Exercise brief:
Find "let '(w', p')" and "Definition plays (ms" in the records below. Copy the lines holding them and every line between, exactly, and no others.

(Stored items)
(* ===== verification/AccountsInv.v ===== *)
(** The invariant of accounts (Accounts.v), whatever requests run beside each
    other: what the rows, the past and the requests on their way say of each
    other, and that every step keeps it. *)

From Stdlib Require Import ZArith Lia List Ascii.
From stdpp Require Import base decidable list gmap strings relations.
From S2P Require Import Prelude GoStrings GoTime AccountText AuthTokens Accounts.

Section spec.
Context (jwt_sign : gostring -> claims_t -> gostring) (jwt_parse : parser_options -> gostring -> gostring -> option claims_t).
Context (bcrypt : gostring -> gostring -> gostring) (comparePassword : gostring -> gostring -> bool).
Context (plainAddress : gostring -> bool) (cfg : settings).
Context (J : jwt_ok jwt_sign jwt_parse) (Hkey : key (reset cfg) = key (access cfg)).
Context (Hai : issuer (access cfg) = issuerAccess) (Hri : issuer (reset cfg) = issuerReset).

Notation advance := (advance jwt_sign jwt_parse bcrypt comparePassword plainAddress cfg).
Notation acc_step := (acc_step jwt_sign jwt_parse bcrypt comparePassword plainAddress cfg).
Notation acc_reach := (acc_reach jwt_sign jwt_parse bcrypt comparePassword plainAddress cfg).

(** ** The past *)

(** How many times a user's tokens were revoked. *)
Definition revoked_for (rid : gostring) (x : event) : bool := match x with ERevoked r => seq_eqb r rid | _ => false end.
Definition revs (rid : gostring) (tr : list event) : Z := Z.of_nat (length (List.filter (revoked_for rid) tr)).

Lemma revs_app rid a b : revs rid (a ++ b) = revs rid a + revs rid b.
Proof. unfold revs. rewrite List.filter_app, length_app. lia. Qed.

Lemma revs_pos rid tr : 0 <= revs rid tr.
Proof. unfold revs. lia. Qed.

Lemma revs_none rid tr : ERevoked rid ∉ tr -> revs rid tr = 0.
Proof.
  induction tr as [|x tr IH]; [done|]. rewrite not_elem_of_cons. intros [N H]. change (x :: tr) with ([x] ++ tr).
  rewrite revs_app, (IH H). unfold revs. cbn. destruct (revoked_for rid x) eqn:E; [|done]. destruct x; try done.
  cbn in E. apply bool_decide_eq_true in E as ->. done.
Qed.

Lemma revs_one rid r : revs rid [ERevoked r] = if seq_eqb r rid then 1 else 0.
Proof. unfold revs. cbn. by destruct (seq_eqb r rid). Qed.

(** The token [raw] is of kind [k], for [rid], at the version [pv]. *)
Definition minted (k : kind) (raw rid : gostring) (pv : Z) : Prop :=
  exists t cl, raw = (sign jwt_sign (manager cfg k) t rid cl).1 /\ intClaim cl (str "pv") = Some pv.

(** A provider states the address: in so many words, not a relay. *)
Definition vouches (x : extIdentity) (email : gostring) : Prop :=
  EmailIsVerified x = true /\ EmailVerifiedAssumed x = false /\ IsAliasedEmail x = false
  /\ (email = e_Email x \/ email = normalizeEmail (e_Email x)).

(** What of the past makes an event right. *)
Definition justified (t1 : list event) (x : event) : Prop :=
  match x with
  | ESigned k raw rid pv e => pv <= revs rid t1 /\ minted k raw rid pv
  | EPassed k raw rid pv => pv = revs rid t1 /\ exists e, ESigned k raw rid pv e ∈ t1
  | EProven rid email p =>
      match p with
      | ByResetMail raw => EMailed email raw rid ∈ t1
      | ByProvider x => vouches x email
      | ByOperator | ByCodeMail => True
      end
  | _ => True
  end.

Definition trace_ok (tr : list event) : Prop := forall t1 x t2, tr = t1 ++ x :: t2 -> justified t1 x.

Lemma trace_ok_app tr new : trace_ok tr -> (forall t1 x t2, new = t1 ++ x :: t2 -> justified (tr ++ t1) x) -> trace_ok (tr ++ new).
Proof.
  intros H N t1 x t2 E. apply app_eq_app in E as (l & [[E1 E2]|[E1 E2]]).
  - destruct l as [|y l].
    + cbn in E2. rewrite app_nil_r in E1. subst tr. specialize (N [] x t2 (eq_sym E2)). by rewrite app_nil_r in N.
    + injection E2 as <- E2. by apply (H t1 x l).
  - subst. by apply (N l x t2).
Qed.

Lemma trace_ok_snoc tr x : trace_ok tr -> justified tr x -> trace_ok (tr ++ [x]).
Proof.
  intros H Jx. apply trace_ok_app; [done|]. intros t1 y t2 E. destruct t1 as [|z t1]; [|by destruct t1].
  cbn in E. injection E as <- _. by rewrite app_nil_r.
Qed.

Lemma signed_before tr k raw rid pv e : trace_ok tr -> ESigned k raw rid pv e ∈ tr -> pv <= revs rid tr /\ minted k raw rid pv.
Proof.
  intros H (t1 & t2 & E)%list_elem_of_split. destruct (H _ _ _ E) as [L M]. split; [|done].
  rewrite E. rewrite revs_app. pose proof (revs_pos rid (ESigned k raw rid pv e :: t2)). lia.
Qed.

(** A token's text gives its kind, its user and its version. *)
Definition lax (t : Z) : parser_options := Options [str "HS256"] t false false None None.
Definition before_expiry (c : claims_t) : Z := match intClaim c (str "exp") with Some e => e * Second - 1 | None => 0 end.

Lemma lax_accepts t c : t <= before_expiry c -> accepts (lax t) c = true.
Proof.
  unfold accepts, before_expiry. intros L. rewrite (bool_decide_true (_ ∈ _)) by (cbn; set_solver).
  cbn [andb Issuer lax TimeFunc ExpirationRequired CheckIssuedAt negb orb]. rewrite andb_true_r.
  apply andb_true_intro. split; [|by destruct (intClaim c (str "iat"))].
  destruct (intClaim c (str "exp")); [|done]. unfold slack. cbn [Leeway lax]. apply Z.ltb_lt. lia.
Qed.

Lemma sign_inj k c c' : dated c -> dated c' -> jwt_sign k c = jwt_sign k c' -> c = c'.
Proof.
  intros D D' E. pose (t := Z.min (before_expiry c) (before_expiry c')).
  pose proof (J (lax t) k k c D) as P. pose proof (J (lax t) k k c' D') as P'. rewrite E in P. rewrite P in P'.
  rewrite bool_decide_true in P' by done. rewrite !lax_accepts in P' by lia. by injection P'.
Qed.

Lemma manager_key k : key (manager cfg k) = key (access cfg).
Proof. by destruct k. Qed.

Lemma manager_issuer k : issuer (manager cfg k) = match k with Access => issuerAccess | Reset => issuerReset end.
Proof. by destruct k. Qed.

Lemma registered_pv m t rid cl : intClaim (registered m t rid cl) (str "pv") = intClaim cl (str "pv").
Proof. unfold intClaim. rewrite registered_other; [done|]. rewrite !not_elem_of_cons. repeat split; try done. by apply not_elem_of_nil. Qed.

--

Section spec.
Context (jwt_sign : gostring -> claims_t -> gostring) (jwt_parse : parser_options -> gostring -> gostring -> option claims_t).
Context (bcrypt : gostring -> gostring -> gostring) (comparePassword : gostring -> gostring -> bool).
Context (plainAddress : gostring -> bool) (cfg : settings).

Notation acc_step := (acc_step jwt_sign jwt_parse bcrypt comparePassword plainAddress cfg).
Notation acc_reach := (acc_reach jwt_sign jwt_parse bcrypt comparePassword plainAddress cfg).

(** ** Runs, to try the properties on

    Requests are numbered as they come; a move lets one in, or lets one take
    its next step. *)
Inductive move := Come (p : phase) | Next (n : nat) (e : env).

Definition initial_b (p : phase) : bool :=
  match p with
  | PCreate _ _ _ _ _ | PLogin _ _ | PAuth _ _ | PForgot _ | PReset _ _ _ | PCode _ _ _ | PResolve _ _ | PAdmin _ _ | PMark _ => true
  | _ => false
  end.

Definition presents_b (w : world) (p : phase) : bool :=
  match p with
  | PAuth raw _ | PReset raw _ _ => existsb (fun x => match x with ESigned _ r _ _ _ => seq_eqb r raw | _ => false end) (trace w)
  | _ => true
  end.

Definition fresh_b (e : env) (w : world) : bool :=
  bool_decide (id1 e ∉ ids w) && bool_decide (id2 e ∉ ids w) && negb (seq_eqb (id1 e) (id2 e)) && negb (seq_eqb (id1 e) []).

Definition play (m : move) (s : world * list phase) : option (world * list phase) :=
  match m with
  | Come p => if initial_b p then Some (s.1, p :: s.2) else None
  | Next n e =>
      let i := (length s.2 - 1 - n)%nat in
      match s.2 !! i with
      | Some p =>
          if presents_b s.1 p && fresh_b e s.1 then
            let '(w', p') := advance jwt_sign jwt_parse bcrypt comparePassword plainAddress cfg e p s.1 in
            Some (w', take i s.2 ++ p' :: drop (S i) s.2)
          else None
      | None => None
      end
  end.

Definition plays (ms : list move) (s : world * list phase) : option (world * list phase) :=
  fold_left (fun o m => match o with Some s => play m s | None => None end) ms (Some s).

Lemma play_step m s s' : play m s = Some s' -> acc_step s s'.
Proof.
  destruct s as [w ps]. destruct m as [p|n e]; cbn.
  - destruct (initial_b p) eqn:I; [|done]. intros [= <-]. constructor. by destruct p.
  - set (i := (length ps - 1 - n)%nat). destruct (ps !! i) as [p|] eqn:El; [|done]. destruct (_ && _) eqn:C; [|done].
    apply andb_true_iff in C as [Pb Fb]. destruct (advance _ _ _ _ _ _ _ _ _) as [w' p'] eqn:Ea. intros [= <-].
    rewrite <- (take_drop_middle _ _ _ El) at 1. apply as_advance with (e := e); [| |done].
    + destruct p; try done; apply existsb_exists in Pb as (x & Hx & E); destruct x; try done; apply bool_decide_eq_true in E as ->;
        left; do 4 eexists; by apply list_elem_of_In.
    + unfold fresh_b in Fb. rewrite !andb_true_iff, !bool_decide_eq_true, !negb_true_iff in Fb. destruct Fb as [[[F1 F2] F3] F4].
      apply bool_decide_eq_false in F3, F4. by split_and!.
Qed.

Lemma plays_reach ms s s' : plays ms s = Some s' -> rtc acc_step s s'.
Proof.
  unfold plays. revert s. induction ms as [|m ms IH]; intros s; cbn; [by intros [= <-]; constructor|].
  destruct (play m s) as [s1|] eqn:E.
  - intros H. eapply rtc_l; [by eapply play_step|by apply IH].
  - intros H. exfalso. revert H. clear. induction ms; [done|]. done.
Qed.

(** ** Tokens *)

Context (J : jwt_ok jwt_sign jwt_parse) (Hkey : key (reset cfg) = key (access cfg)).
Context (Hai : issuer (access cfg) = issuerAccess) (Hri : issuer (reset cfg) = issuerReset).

Solved problem:
            let '(w', p') := advance jwt_sign jwt_parse bcrypt comparePassword plainAddress cfg e p s.1 in
            Some (w', take i s.2 ++ p' :: drop (S i) s.2)
          else None
      | None => None
      end
  end.

Definition plays (ms : list move) (s : world * list phase) : option (world * list phase) :=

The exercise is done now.